Rahul Kumar

Personal information
- Full name: Rahul Kumar
- Date of birth: 25 March 1985
- Place of birth: Chandigarh, India
- Date of death: 20 May 2021 (aged 36)
- Place of death: India
- Height: 5 ft 11 in (1.81 m)
- Position: Defender

Senior career*
- Years: Team / Apps / (Gls)
- 2007–2010: Pune
- 2010: Mohun Bagan
- 2011: Chirag United
- 2012–0000: Salgaocar
- Southern Samity
- 0000–2016: Churchill Brothers

= Rahul Kumar (footballer) =

Indian footballer (1985–2021)

Rahul Kumar (25 March 1985 – 20 May 2021) was an Indian professional footballer who played as a defender. He began his career with upstart club Pune in 2007 before moving to Kolkata and signing with Mohun Bagan. He spent one season with Mohun Bagan before signing with city rivals Chirag United. The next year, he moved to Goa and signed with Salgaocar before ending his career with Churchill Brothers.

==Career==
Born in Chandigarh, Kumar began his career playing in school tournaments before representing Punjab in the Santosh Trophy in 2005. His performance during the Santosh Trophy led to him signing with new I-League 2nd Division club Pune prior to their inaugural 2008 season. He made his debut for the club in their debut match on 26 March 2008 against Hindustan Aeronautics Limited, starting in the 2–1 victory.

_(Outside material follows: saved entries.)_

Lemma program_loaded image st c t w :
  in_memory (m_mem st) image (image_header (text_image_size c) (data_len c) ++ t ++
    repeat 0 (Z.to_nat (text_image_size c - text_len c)) ++ data c) ->
  read_ore_header (m_mem st) image = compiled_header c -> text_image_size c mod 4096 = 0 ->
  0 <= text_len c <= text_image_size c -> text_image_size c <= 36864 -> Z.of_nat (length t) = text_len c ->
  (forall i b, t !! i = Some b -> w = USER_BASE + Z.of_nat i -> ore_contents image st w = Some b) /\
  (forall i b, data c !! i = Some b -> w = USER_BASE + text_image_size c + Z.of_nat i -> ore_contents image st w = Some b).
Proof.
  intros Hm Eh Hmod Hl Hs Ht. rewrite (compiled_contents image st c w Eh Hmod) by lia.
  apply in_memory_app in Hm as [_ Hm]. rewrite image_header_length in Hm. change (Z.of_nat 56) with 56 in Hm.
  apply in_memory_app in Hm as [Ht' Hm]. apply in_memory_app in Hm as [_ Hd].
  rewrite repeat_length, Ht in Hd. replace (image + 56 + text_len c + Z.of_nat (Z.to_nat (text_image_size c - text_len c)))
    with (image + (56 + text_image_size c)) in Hd by lia.
  assert (0 <= data_len c) by (unfold data_len; lia).
  split; intros i b Hi ->; pose proof (lookup_lt_Some _ _ _ Hi) as Hlt; unfold override, fill.
  - rewrite (proj2 (andb_false_iff _ _)) by (left; apply Z.leb_gt; lia).
    rewrite (proj2 (andb_true_iff _ _)) by (split; [apply Z.leb_le|apply Z.ltb_lt]; lia).
    f_equal. rewrite <- (Ht' _ _ Hi). f_equal. lia.
  - rewrite (proj2 (andb_true_iff _ _)) by (split; [apply Z.leb_le|apply Z.ltb_lt; unfold data_len]; lia).
    f_equal. rewrite <- (Hd _ _ Hi). f_equal. lia.
Qed.
(** The part of the loader that follows the checks. *)
Lemma module_placed R k file i path c t img mem_ s m :
  let hdr := compiled_kmod i path c in
  kernel_space R k -> text_image_size c mod 4096 = 0 -> 0 <= text_len c <= text_image_size c -> 0 < text_image_size c <= 36864 -> data_len c <= DATA_MAX ->
  Z.of_nat (length t) = text_len c -> kmod_data_off hdr = 120 + text_image_size c ->
  img = kmod_header (func_addr c i) (text_image_size c) (data_len c) (command_addr c) (copy_kmod_name path) ++ t ++
        repeat 0 (Z.to_nat (text_image_size c - text_len c)) ++ data c ->
  0 <= file -> (forall off, 0 <= off < Z.of_nat (length img) -> pa_live (m_pages (k_machine k)) ((file + off) / PAGE_SIZE)) ->
  in_memory (k_mem k) file img -> alloc_post (module_pages c) mem_ (m_pages (k_machine k)) s (k_mem k) m ->
  exists st', protect_module mem_ (module_pages c) hdr (with_machine (mk_machine s (place_module mem_ file (module_pages c) hdr m)) k) =
      ret (0, with_machine st' k) /\ module_ready R c t mem_ k (with_machine st' k).
Proof.
  intros hdr Hk Hmod Htl Hsz Hd Ht Hoff Eimg Hfile Hlive Hmem Hp. unfold DATA_MAX in Hd. assert (0 <= data_len c) as Hd0 by (unfold data_len; lia).
  set (P := module_pages c) in *. assert (text_image_size c + data_len c <= P * PAGE_SIZE /\ 0 <= P) as [HP HP0] by (unfold P, module_pages, PAGE_SIZE; zlia).
  assert (Z.of_nat (length img) = 120 + text_image_size c + data_len c) as El.
  { rewrite Eimg, !length_app, kmod_header_length, repeat_length. unfold data_len. lia. }
  pose proof (ap_aligned _ _ _ _ _ _ Hp) as Hal. pose proof (ap_low _ _ _ _ _ _ Hp) as Hlow. pose proof (ap_high _ _ _ _ _ _ Hp) as Hhigh.
  pose proof (ks_top _ _ Hk) as Htop.
  pose proof (live_away P mem_ _ _ _ _ file (Z.of_nat (length img)) Hp Hfile ltac:(lia) ltac:(unfold PAGE_SIZE in *; lia) Hlive) as Hdis.
  set (m' := place_module mem_ file P hdr m).
  assert (forall x, load8 m' x = if (mem_ <=? x) && (x <? mem_ + P * PAGE_SIZE) then
      if x <? mem_ + text_image_size c + data_len c then load8 (k_mem k) (file + 120 + (x - mem_)) else 0 else load8 (k_mem k) x) as Hm'.
  { intros x. unfold m'. rewrite place_module_bytes; cbn [hdr compiled_kmod km_text_size km_data_size km_bss_size km_header_size];
      rewrite ?(ap_zeroed _ _ _ _ _ _ Hp); unfold OKMOD_PAGE_SIZE; fold PAGE_SIZE; [|apply mem_zero_ok, Hk|lia..|exact Hoff|lia|lia].
    rewrite !load8_mem_zero. cmp_cases. }
  assert (mem_ok m') as Hok' by (intros x; rewrite Hm'; pose proof (ks_mem _ _ Hk) as Hko; repeat case_test; [apply Hko|unfold byte_ok; lia|apply Hko]).
  destruct (place_keeps_tables R k mem_ P s m m' Hk Hp HP0) as (Hf' & Ht' & Hpte').
  { intros x Hx. rewrite Hm'. cmp_cases. }
  set (k1 := with_machine (mk_machine s m') k).
  set (n := Z.to_nat (text_image_size c / PAGE_SIZE)). set (d := Z.to_nat (P - text_image_size c / PAGE_SIZE)).
  assert (text_image_size c = Z.of_nat n * PAGE_SIZE /\ P = Z.of_nat (n + d)) as [En EP].
  { unfold n, d, P, module_pages, PAGE_SIZE. zlia. }
  destruct (protect_module_spec R mem_ n d hdr k1) as (st' & E & Ep & Hok2 & Hf2 & Hfr & Hfl); cbn [k1 k_machine k_kernel_pml4 with_machine m_pages m_mem].
  - done.
  - done.
  - apply Hk.
  - exact En.
  - done.
  - lia.
  - rewrite <- EP. lia.
  - intros w Hw. rewrite <- EP in Hw. rewrite (virt_to_phys_pte (mk_machine s m') R) by (done || apply Hk). cbn [m_mem]. rewrite Hpte' by apply Hk.
    rewrite <- (virt_to_phys_pte (k_machine k) R) by apply Hk. apply (ks_identity _ _ Hk). lia.
  - rewrite <- EP in E, Hfl. cbn [k1 k_machine k_kernel_pml4 with_machine m_pages m_mem] in Ep, Hfr, Hfl.
    change (with_machine st' k1) with (with_machine st' k) in E. exists st'. split; [exact E|].
    assert (forall x, mem_ <= x < mem_ + P * PAGE_SIZE -> load8 (m_mem st') x = load8 m' x) as Hin.
    { intros x Hx. apply Hfr.
      - apply (ap_live _ _ _ _ _ _ Hp). right. unfold PAGE_SIZE in *. zlia.
      - intros (tb & Htb & Hxt). apply Ht' in Htb as (r & p & Hr & Hpo & Hw). destruct (fw_table _ _ _ (ks_forest _ _ Hk) r p tb Hr Hpo Hw) as [T1 T2 T3 Tl].
        apply (ap_fresh _ _ _ _ _ _ Hp (tb / PAGE_SIZE)); [unfold PAGE_SIZE in *; zlia|done]. }
    assert (forall off b, 0 <= off < text_image_size c + data_len c -> load8 (k_mem k) (file + 120 + off) = b -> load8 (m_mem st') (mem_ + off) = b) as Hb.
    { intros off b Ho <-. rewrite Hin by lia. rewrite Hm'. rewrite (proj2 (andb_true_iff _ _)) by (split; [apply Z.leb_le|apply Z.ltb_lt]; lia).
      rewrite (proj2 (Z.ltb_lt _ _)) by lia. f_equal. lia. }
    pose proof Hmem as Hmem'. rewrite Eimg in Hmem'. apply in_memory_app in Hmem' as [_ Hb1]. rewrite kmod_header_length in Hb1.
    apply in_memory_app in Hb1 as [Hb1 Hb2]. apply in_memory_app in Hb2 as [_ Hb2]. rewrite repeat_length in Hb2.
    split; cbn [k_mem k_machine with_machine].
    + intros j b Hj. pose proof (lookup_lt_Some _ _ _ Hj). apply Hb; [lia|]. rewrite <- (Hb1 _ _ Hj). f_equal.
    + intros j b Hj. pose proof (lookup_lt_Some _ _ _ Hj). rewrite <- Z.add_assoc. apply Hb; [unfold data_len; lia|]. rewrite <- (Hb2 _ _ Hj). f_equal. lia.
    + apply (ap_fresh _ _ _ _ _ _ Hp).
    + exact Hfl.
    + exact Hf2.
    + intros x Hx Hnt. rewrite Hfr; [|apply (ap_live _ _ _ _ _ _ Hp); by left|intros (tb & Htb & Hxt); apply Hnt; exists tb; split; [by apply Ht'|done]].
      rewrite Hm'. rewrite (proj2 (andb_false_iff _ _)); [done|]. destruct (Z.leb_spec mem_ x); [right|by left]. apply Z.ltb_ge.
      destruct (decide (x < mem_ + P * PAGE_SIZE)); [|lia]. exfalso. apply (ap_fresh _ _ _ _ _ _ Hp (x / PAGE_SIZE)); [unfold PAGE_SIZE in *; zlia|done].
Qed.
(** C4: the scope stack is never empty.  The constructor leaves exactly one
    scope on it, the main scope; [enter_scope] pushes one scope;
    [exit_scope] raises and changes nothing when at most one scope is there,
    and pops one otherwise; so after the constructor, and after any run of
    calls on the machine it returns, the stack holds a scope -- given that
    [run_instruction], which the subclass supplies, does not touch the
    stack. *)
Theorem scope_stack_never_empty
    (Hrun : ∀ instruction vm,
        exec_scopes (run_instruction instruction vm).2 = exec_scopes vm) :
  (∀ program run_context hint_locals static_locals builtin_runners program_base vm,
     __init__ program run_context hint_locals static_locals builtin_runners program_base
       = Ok vm →
     ∃ main, exec_scopes vm = [main] ∧ deref vm main = builtin_runners ∪ hint_locals) ∧
  (∀ new_scope_locals vm,
     ∃ vm' ref,
       enter_scope new_scope_locals vm = (Ok (), vm', []) ∧
       exec_scopes vm' = exec_scopes vm ++ [ref]) ∧
  (∀ vm, (length (exec_scopes vm) ≤ 1)%nat →
     exit_scope vm = (Raise (AssertionError "Cannot exit main scope."), vm, [])) ∧
  (∀ vm, (1 < length (exec_scopes vm))%nat →
     ∃ vm',
       exit_scope vm = (Ok (), vm', []) ∧
       exec_scopes vm' = removelast (exec_scopes vm) ∧ exec_scopes vm' ≠ []) ∧
  (∀ calls vm, exec_scopes vm ≠ [] → exec_scopes (run_calls calls vm) ≠ []) ∧
  (∀ program run_context hint_locals static_locals builtin_runners program_base vm calls,
     __init__ program run_context hint_locals static_locals builtin_runners program_base
       = Ok vm →
     exec_scopes (run_calls calls vm) ≠ []).
Proof.
  repeat split.
  - intros program0 rc hint_locals statics runners base vm Hinit.
    apply init_state in Hinit as (Hs & Hd & _). exists 0%nat. split; [done|].
    unfold deref. by rewrite Hd.
  - intros new_scope_locals vm. rewrite enter_scope_run. by eexists _, _.
  - intros vm Hlen. by apply exit_scope_main.
  - intros vm Hlen. rewrite exit_scope_pop by done. eexists. split; [done|].
    split; [done|]. simpl. by apply removelast_nonempty.
  - intros calls vm. by apply run_calls_scopes_nonempty.
  - intros program0 rc hint_locals statics runners base vm calls Hinit.
    apply init_state in Hinit as (Hs & _). apply run_calls_scopes_nonempty; [done|].
    by rewrite Hs.
Qed.
(** [setattr(transform, name, value)] *)
Definition setattr (transform : Transform) (name : string) (value : Value)
  : option Transform :=
  if rejects transform name value then None
  else Some (mkTransform (class_name transform) (t_module transform)
               (init_signature transform)
               (<[name := AttrValue value]> (attrs transform))
               (rejects transform) (call transform) (writes transform)).

(** [float(v)] *)
Definition py_float (v : Value) : option float :=
  match v with
  | VFloat f => Some f
  | VBool b => Some (if b then 1 else 0)%float
  | _ => float_conv v
  end.

(** ** Data model *)

Record TransformStep : Type := mkStep {
  step_id : string;
  step_name : string;
  transform_type : string;
  params : gmap string Value;
  param_specs : gmap string (gmap string Value);
  input_image : option string;
  output_image : option string;
  enabled : bool;
  applied : bool;
  probability : option float;
}.
Lemma msip_value_round_trip_at_sample :
  (SysTimer_GetHartMsipValue sample_rv32 6
     (SysTimer_SetHartMsipValue sample_rv32 0xA5 6 (boot 0 [1; 2] 0)).2).1
  = 0xA5.
Proof.
  apply (msip_value_round_trip sample_rv32 (boot 0 [1; 2] 0) 0xA5 6).
  - split; discriminate.
  - lia.
Defined.

(** X9.  For every hart other than hart 0: after [SysTimer_SendIPI] the
    target's [SysTimer_GetHartMsipValue] is 1 and after [SysTimer_ClearIPI]
    it is 0, while the value read for any other such hart whose register is
    another word is what it was. *)
Theorem ipi_seen_by_target_only soc s hartid other :
  hartid <> 0 ->
  not_counter_word soc (msip_addr soc hartid) ->
  (SysTimer_GetHartMsipValue soc hartid (SysTimer_SendIPI soc hartid s).2).1
    = 1
  /\ (SysTimer_GetHartMsipValue soc hartid
        (SysTimer_ClearIPI soc hartid s).2).1 = 0
  /\ (other <> 0 ->
      not_counter_word soc (msip_addr soc other) ->
      msip_addr soc other <> msip_addr soc hartid ->
      (SysTimer_GetHartMsipValue soc other
         (SysTimer_SendIPI soc hartid s).2).1
      = (SysTimer_GetHartMsipValue soc other s).1
      /\ (SysTimer_GetHartMsipValue soc other
            (SysTimer_ClearIPI soc hartid s).2).1
         = (SysTimer_GetHartMsipValue soc other s).1).
Proof.
  intros Hh Ha. destruct s as [m ds hid lg].
  unfold SysTimer_SendIPI, SysTimer_ClearIPI, SysTimer_GetHartMsipValue.
  unfold msip_addr in *.
  destruct (Z.eqb_spec hartid 0) as [| _]; [easy |].
  set (a := per_hart_addr soc PH_MSIP hartid) in *.
  split; [| split].
  - run_steps. cbn [fst snd]. run_steps. cbn [fst snd]. fold a.
    now simpl_reads.
  - run_steps. cbn [fst snd]. run_steps. cbn [fst snd]. fold a.
    now simpl_reads.
  - intros Ho Hb Hne.
    destruct (Z.eqb_spec other 0) as [| _]; [easy |].
    set (b := per_hart_addr soc PH_MSIP other) in *.
    split; run_steps; cbn [fst snd]; run_steps; cbn [fst snd];
      fold a; fold b; simpl_reads; reflexivity.
Qed.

In April 2009, Kumar was part of the Pune side which earned promotion to the I-League, the top flight of Indian football, following the 2009 season. After one season in the I-League with Pune, Kumar signed with Kolkata club Mohun Bagan prior to the start of the 2010–11 season. Following the season though, Kumar left and joined Chirag United. He spent a season with club before moving to Salgaocar.

Later in his career, Kumar signed with Southern Samity and Churchill Brothers. He retired in 2016 due to a physical illness.

==Death==
On 20 May 2021, Kumar died at the age of 36. Reports indicated that Kumar had been suffering from liver cancer and had recently contracted COVID-19.